Incydent miał miejsce w pobliżu stacji metra Księcia Janusza, gdzie 22-letni Białorus szedł z dziewczyną i rozmawiał z nią po rosyjsku. Nagle podeszła do nich dorosła para. Kobieta, używając obscenicznego słownictwa, rzekomo zażądała, aby dziewczęta wróciły na Ukrainę.
Dziewczyny próbowały zignorować kobietę, ale nadal ich obrażała i w pewnym momencie zbliżyły się do Białorusiusza i powiedziała jej „upadła na Ukrainę!”, A potem splunęła jej twarz i próbowała iść. W odpowiedzi Białoruś uderzył nogą w pośladki.
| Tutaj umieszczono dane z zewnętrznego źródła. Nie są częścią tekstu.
(** YYYY-MM-DDTHH:mm:ss.sssZ for a time value *)
Definition format (tv : Z) : string :=
  padYear (YearFromTime tv)
    (String "-" (pad 2 (MonthFromTime tv + 1)
    (String "-" (pad 2 (DateFromTime tv)
    (String "T" (pad 2 (HourFromTime tv)
    (String ":" (pad 2 (MinFromTime tv)
    (String ":" (pad 2 (SecFromTime tv)
    (String "." (pad 3 (msFromTime tv)
    (String "Z" EmptyString))))))))))))).

(** *** Reading the format back: [Date.parse] on what [format] emits *)

Definition digit_val (c : ascii) : option Z :=
  let n := Z.of_nat (nat_of_ascii c) in
  if (48 <=? n) && (n <=? 57) then Some (n - 48) else None.

Fixpoint readDigits (w : nat) (acc : Z) (s : string) : option (Z * string) :=
  match w with
  | O => Some (acc, s)
  | S w' =>
      match s with
      | EmptyString => None
      | String c s' =>
          match digit_val c with
          | Some d => readDigits w' (acc * 10 + d) s'
          | None => None
          end
      end
  end.

Definition expect (c : ascii) (s : string) : option string :=
  match s with
  | String c' s' => if Ascii.eqb c c' then Some s' else None
  | EmptyString => None
  end.

Definition readYear (s : string) : option (Z * string) :=
  match s with
  | String "+" s' => readDigits 6 0 s'
  | String "-" s' =>
      match readDigits 6 0 s' with
      | Some (y, r) => Some (- y, r)
      | None => None
      end
  | _ => readDigits 4 0 s
  end.

Definition in_range (lo hi x : Z) : option unit :=
  if (lo <=? x) && (x <=? hi) then Some tt else None.

Definition parse (s : string) : t :=
  '(y, s) ← readYear s;
  s ← expect "-" s; '(mo, s) ← readDigits 2 0 s; _ ← in_range 1 12 mo;
  s ← expect "-" s; '(d, s) ← readDigits 2 0 s; _ ← in_range 1 31 d;
  s ← expect "T" s; '(h, s) ← readDigits 2 0 s; _ ← in_range 0 23 h;
  s ← expect ":" s; '(mi, s) ← readDigits 2 0 s; _ ← in_range 0 59 mi;
  s ← expect ":" s; '(se, s) ← readDigits 2 0 s; _ ← in_range 0 59 se;
  s ← expect "." s; '(ms, s) ← readDigits 3 0 s;
  s ← expect "Z" s;
  match s with
  | EmptyString => TimeClip (MakeDate (MakeDay y (mo - 1) d) (MakeTime h mi se ms))
  | _ => None
  end.

End Date.

(** ** JSON.stringify *)

Module JSON.








End JSON.

(** ** The process: system clock and environment *)

(** What a run can observe of the process it runs in.  [instant n] is the
    real time, in microseconds since the epoch, at which the [n]-th reading of
    the system clock is taken; [reads] counts the readings taken so far, so
    time passes between two readings of one run as well as between runs.
    [env] is [process.env]: every value in it is a string. *)
Record World : Type := {
  instant : nat -> Z;
  reads : nat;
  env : gmap string string;
}.

(** The clock shows whole milliseconds. *)
Definition reading (w : World) (n : nat) : Z := instant w n / 1000.

Definition tick (w : World) : World :=
  {| instant := instant w; reads := S (reads w); env := env w |}.

(** Real time does not run backwards. *)
Definition monotone (w : World) : Prop :=
  forall n, instant w n <= instant w (S n).

(** Every reading is a time value, as [Date.now()] promises. *)
Definition time_values (w : World) : Prop :=
  forall n, Date.is_time_value (reading w n).

(** Every reading is a time value at least ten seconds before the last one:
    the clock is not within ten seconds of the year 275760. *)
Definition clock_in_range (w : World) : Prop :=
  forall n, - Date.maxTime <= reading w n /\ reading w n + 10000 <= Date.maxTime.

(** *** Runs: state passing with exceptions *)

Inductive outcome (A : Type) : Type :=
  | Return (a : A)
  | Throw (e : JS.error).
Arguments Return {A} a.
Arguments Throw {A} e.

Definition M (A : Type) : Type := World -> outcome A * World.

Definition ret {A} (a : A) : M A := fun w => (Return a, w).
Definition throw {A} (e : JS.error) : M A := fun w => (Throw e, w).
Definition bind {A B} (m : M A) (k : A -> M B) : M B :=
  fun w =>
    match m w with
    | (Return a, w') => k a w'
    | (Throw e, w') => (Throw e, w')
    end.

Declare Scope run_scope.
Delimit Scope run_scope with run.
Notation "'let*' x ':=' m 'in' k" := (bind m (fun x => k))
  (at level 10, x name, m at level 100, k at level 200) : run_scope.

(** Reading the system clock: the current reading, and time moves on. *)
Definition now (w : World) : Z * World := (reading w (reads w), tick w).

(** [Date.now()] *)
Definition Date_now : M Z := fun w => let '(tv, w') := now w in (Return tv, w').

(** [new Date()]: the current time value, which needs no clipping. *)
Definition Date_new : M Date.t :=
  (let* tv := Date_now in ret (Some tv))%run.

(** [d.toISOString()]: a RangeError on an invalid date. *)
Definition toISOString (d : Date.t) : M string :=
  match d with
  | Some tv => ret (Date.format tv)
  | None => throw JS.RangeError
  end.

(** The value of [process.env[k]]: a string, or [undefined] when unset. *)
Definition env_value (w : World) (k : string) : JS.value :=
  match env w !! k with
  | Some s => JS.Str s
  | None => JS.Undefined
  end.

(** [process.env[k]] *)
Definition process_env (k : string) : M JS.value :=
  fun w => (Return (env_value w k), w).

(** A settled promise: what an [async] function without [await] returns. *)
Inductive promise (A : Type) : Type :=
  | Fulfilled (a : A)
  | Rejected (e : JS.error).
Arguments Fulfilled {A} a.
Arguments Rejected {A} e.

Definition async {A} (m : M A) : World -> promise A * World :=
  fun w =>
    match m w with
    | (Return a, w') => (Fulfilled a, w')
    | (Throw e, w') => (Rejected e, w')
    end.

(** ** hello.js: the standalone listener *)

Module Http.

(** A request as Node hands it to the server: [headers] is [req.headers],
    with the header names in lower case. *)
Record IncomingMessage : Type := {
  method : string;
  url : string;
  httpVersion : string;
  headers : list (string * string);
  payload : string;
}.

(** [req.headers[name]], [None] for [undefined] *)
Fixpoint header (name : string) (hs : list (string * string)) : option string :=
  match hs with
  | [] => None
  | (k, v) :: hs' => if String.eqb name k then Some v else header name hs'
  end.









(** *** What Node does with a request before and after the listener *)

(** A word character of a regular expression: a letter, a digit or [_]. *)
Definition is_word (c : ascii) : bool :=
  let n := nat_of_ascii c in
  ((48 <=? n) && (n <=? 57) || (65 <=? n) && (n <=? 90)
   || (97 <=? n) && (n <=? 122) || (n =? 95))%nat.

Definition lower (c : ascii) : ascii :=
  let n := nat_of_ascii c in
  if ((65 <=? n) && (n <=? 90))%nat then ascii_of_nat (n + 32) else c.

(** [s] without the prefix [p], letters compared without case. *)
Fixpoint strip_prefix (p s : string) : option string :=
  match p, s with
  | EmptyString, _ => Some s
  | String a p', String b s' =>
      if Ascii.eqb (lower a) (lower b) then strip_prefix p' s' else None
  | String _ _, EmptyString => None
  end.

(** The test of [/(?:^|\W)100-continue(?:$|\W)/i] on what is left of a
    string, [boundary] telling whether the text before it allows a match to
    start here. *)
Fixpoint continue_from (boundary : bool) (s : string) : bool :=
  (boundary &&
   match strip_prefix "100-continue" s with
   | Some EmptyString => true
   | Some (String c _) => negb (is_word c)
   | None => false
   end)
  || match s with
     | EmptyString => false
     | String c s' => continue_from (negb (is_word c)) s'
     end.

Definition continueExpression (s : string) : bool := continue_from true s.

(** What the server does with a request. *)
Inductive route : Type :=
  | Destroy                     (* the socket is destroyed, nothing is sent *)
  | BadRequest                  (* Node answers 400 itself *)
  | ExpectationFailed           (* Node answers 417 itself *)
  | Dispatch (continue : bool). (* the listener is called, after a 100
                                   Continue when [continue] *)

(** A server with a [request] listener only: a CONNECT has no listener and
    the socket is destroyed; an HTTP/1.1 request without a Host header is
    answered 400; an HTTP/1.1 request with an Expect header is dispatched
    after a 100 Continue when the header asks for one and answered 417
    otherwise; everything else is dispatched. *)
Definition route_of (req : IncomingMessage) : route :=
  if String.eqb (method req) "CONNECT" then Destroy
  else if String.eqb (httpVersion req) "1.1" then
    match header "host" (headers req) with
    | None => BadRequest
    | Some _ =>
        match header "expect" (headers req) with
        | None => Dispatch false
        | Some e => if continueExpression e then Dispatch true
                    else ExpectationFailed
        end
    end
  else Dispatch false.





End Http.

Module Hello.



End Hello.

(** ** The generated pages *)

Definition fallback : string := "Not set (check your platform configuration)".

(** The server-rendered page (getServerSideProps). *)
Module Ssr.

Definition getServerSideProps : World -> promise JS.value * World :=
  async (
    let* d := Date_new in
    let* currentTime := toISOString d in
    let* host := process_env "HOSTNAME" in
    let hostname := JS.or host (JS.Str fallback) in
    ret (JS.Object
      [("props", JS.Object
         [("serverTime", JS.Str currentTime);
          ("hostname", hostname)])]))%run.

(** [n] requests one after the other, each answered by a call of the
    generation function. *)
Fixpoint requests (n : nat) (w : World) : list (promise JS.value) * World :=
  match n with
  | O => ([], w)
  | S n' =>
      let '(p, w1) := getServerSideProps w in
      let '(ps, w2) := requests n' w1 in
      (p :: ps, w2)
  end.

End Ssr.

(** pages/isr.js *)
Module Isr.

Definition getStaticProps : World -> promise JS.value * World :=
  async (
    let* d := Date_new in
    let* renderTime := toISOString d in
    let* host := process_env "HOSTNAME" in
    let hostname := JS.or host (JS.Str fallback) in
    let* tv := Date_now in
    let* nextRevalidation := toISOString (Date.of_number (tv + 10000)) in
    ret (JS.Object
      [("props", JS.Object
         [("renderTime", JS.Str renderTime);
          ("hostname", hostname);
          ("nextRevalidation", JS.Str nextRevalidation)]);
       ("revalidate", JS.Number 10)]))%run.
Polka odwróciła się, złapała Białorusiusza za włosy, a mężczyzna, który towarzyszył jej kilkakrotnie.
Początkowo żaden z przechodniów -nie ingerował, ale za kilka minut jeden z przechodniów powiedział, że zadzwoni na policję. Polka bała się tego zagrożenia i uciekła z mężem do następnego sądu. Białoruską kobietę kazano czekać na autobus i poszedł na policję, gdzie zgłosiła atak. Zamiast tego Białoruś złożył skargę do policji, ponieważ była traumatycznym uszkodzeniem mózgu. Według niej alkohol mógł mieć wpływ na kilka napastników.
Atakujący zmierzą się do trzech lat więzienia. Przypomniemy, w nocy od 30 kwietnia do 1 maja, 24-letni mieszkaniec Petersburga podpalił się w pobliżu biura zaciągnięcia wojskowego. Został hospitalizowany z 90% oparzeń ciała. Zmarł później.